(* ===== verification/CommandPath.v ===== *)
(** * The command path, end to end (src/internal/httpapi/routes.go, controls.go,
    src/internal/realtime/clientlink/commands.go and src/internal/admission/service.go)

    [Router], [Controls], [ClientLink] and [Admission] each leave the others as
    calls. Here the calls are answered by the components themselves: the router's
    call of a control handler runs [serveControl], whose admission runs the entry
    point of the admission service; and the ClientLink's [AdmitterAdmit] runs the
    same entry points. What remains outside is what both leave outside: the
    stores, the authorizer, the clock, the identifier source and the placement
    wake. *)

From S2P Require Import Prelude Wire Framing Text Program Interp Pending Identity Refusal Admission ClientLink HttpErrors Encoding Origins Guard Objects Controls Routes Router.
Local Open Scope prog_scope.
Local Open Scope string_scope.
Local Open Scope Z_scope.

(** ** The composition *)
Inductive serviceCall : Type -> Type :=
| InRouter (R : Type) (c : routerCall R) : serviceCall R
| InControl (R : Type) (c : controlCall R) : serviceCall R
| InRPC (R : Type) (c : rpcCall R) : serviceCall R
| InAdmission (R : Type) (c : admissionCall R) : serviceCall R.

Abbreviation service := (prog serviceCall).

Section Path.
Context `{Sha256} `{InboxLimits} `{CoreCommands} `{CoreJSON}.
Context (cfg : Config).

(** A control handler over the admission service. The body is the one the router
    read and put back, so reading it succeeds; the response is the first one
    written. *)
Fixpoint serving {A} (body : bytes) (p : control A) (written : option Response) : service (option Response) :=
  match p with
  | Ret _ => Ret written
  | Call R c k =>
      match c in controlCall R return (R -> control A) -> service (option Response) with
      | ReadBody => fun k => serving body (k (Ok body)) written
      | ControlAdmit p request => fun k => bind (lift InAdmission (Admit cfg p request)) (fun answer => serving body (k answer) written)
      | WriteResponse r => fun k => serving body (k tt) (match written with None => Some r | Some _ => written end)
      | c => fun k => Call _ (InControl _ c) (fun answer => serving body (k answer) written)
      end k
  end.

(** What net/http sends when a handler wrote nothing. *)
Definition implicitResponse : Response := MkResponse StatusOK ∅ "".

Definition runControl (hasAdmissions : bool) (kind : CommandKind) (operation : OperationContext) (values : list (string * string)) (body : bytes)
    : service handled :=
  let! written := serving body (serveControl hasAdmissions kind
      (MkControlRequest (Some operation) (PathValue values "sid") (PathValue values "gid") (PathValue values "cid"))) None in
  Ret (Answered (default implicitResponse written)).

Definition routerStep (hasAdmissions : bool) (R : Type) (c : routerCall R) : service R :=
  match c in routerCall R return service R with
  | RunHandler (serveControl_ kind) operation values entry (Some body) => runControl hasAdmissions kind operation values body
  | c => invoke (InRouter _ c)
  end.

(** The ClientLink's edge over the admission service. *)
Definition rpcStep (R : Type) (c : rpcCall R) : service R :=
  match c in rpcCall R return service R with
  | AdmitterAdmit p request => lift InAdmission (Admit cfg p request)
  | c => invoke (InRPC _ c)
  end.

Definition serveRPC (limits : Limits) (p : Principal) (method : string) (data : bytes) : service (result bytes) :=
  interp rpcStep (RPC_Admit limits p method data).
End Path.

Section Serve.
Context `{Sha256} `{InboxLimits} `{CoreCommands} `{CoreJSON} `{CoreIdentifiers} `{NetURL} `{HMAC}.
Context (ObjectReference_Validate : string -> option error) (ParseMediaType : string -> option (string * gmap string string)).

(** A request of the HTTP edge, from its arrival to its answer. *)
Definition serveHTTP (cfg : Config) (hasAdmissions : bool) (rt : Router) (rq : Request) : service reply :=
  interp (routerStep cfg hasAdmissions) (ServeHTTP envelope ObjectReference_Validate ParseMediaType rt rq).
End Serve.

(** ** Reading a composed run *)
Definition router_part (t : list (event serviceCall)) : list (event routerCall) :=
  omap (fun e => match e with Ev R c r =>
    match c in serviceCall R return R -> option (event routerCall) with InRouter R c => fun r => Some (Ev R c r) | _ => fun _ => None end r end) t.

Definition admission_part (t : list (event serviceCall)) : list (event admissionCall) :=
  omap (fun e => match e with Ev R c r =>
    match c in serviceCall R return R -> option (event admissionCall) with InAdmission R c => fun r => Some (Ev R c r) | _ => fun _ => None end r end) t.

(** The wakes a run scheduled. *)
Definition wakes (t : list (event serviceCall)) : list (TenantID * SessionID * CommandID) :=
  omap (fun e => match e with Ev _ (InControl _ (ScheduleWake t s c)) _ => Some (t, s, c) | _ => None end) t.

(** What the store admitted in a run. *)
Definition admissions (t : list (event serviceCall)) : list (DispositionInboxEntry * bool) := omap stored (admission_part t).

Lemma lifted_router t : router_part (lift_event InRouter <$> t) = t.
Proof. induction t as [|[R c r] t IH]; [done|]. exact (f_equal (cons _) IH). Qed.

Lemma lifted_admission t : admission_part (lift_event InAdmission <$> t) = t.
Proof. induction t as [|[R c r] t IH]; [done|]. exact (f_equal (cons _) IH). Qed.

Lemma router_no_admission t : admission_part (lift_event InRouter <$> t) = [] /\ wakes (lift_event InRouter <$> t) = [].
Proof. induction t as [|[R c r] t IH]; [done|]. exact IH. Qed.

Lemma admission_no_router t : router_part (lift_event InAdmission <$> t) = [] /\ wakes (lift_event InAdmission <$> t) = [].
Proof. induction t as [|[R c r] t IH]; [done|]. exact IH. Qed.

.....

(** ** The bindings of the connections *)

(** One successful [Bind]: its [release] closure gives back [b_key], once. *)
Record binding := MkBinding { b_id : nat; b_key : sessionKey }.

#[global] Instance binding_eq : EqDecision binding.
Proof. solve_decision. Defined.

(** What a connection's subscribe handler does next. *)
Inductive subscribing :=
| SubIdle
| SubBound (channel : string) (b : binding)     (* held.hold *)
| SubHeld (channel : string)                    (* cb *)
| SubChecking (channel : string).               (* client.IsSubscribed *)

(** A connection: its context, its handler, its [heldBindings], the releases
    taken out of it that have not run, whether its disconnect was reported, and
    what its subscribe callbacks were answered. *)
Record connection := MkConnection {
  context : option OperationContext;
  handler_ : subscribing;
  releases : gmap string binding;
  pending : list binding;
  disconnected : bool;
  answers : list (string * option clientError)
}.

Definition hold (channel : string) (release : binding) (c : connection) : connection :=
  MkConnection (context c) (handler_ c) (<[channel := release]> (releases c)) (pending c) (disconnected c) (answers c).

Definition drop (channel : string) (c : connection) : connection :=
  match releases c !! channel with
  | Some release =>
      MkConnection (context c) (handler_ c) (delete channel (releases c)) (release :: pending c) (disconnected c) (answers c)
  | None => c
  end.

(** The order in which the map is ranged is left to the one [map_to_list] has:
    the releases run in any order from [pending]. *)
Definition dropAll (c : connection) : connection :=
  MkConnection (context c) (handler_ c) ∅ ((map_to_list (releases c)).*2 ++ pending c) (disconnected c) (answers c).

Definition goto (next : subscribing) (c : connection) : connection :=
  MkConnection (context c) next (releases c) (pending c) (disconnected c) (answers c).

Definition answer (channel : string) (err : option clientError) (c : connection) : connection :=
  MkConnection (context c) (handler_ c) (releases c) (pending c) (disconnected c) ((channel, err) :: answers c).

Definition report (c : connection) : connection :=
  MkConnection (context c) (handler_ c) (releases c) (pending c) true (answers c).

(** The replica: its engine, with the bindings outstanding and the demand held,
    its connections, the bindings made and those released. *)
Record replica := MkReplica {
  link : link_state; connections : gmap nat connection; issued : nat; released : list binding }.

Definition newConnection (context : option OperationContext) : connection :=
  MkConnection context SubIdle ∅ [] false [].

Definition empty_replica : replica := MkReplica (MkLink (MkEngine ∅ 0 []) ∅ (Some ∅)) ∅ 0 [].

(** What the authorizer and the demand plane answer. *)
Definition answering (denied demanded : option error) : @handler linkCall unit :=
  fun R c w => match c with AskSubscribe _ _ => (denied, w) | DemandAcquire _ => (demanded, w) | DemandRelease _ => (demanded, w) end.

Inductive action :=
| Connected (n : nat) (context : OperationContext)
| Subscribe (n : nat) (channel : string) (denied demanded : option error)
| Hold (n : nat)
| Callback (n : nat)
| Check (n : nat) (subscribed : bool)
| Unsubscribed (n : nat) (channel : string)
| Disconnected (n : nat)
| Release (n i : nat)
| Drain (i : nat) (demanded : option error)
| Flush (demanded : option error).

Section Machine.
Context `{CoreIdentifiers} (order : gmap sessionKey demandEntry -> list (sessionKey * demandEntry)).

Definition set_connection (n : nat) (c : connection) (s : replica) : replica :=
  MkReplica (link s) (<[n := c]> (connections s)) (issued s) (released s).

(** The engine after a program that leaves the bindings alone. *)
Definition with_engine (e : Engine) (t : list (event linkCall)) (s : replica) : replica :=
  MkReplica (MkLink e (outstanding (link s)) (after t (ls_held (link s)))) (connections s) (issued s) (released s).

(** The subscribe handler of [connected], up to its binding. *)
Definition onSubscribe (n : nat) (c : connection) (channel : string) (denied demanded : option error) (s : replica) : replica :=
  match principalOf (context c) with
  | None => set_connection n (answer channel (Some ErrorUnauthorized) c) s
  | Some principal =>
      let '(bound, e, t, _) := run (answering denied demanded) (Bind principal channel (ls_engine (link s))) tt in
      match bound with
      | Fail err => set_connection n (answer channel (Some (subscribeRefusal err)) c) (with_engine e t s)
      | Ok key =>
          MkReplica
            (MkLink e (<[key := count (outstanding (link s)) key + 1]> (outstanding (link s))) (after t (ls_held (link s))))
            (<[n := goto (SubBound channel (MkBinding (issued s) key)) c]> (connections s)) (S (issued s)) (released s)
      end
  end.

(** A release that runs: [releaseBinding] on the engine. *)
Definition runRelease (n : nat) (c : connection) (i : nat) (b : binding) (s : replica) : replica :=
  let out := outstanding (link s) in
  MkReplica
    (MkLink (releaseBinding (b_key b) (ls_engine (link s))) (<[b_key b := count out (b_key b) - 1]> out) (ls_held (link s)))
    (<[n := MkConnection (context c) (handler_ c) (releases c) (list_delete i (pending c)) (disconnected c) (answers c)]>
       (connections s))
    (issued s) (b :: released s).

.....

• _PROBLEM TO WORK ON_:
Copy the lines above exactly, beginning at the line that has "(** A release" and stopping after the line that has "(MkLink (releaseBinding (b_key", and omit the rest.

• _FINISHED EXERCISE_:
(** A release that runs: [releaseBinding] on the engine. *)
Definition runRelease (n : nat) (c : connection) (i : nat) (b : binding) (s : replica) : replica :=
  let out := outstanding (link s) in
  MkReplica
    (MkLink (releaseBinding (b_key b) (ls_engine (link s))) (<[b_key b := count out (b_key b) - 1]> out) (ls_held (link s)))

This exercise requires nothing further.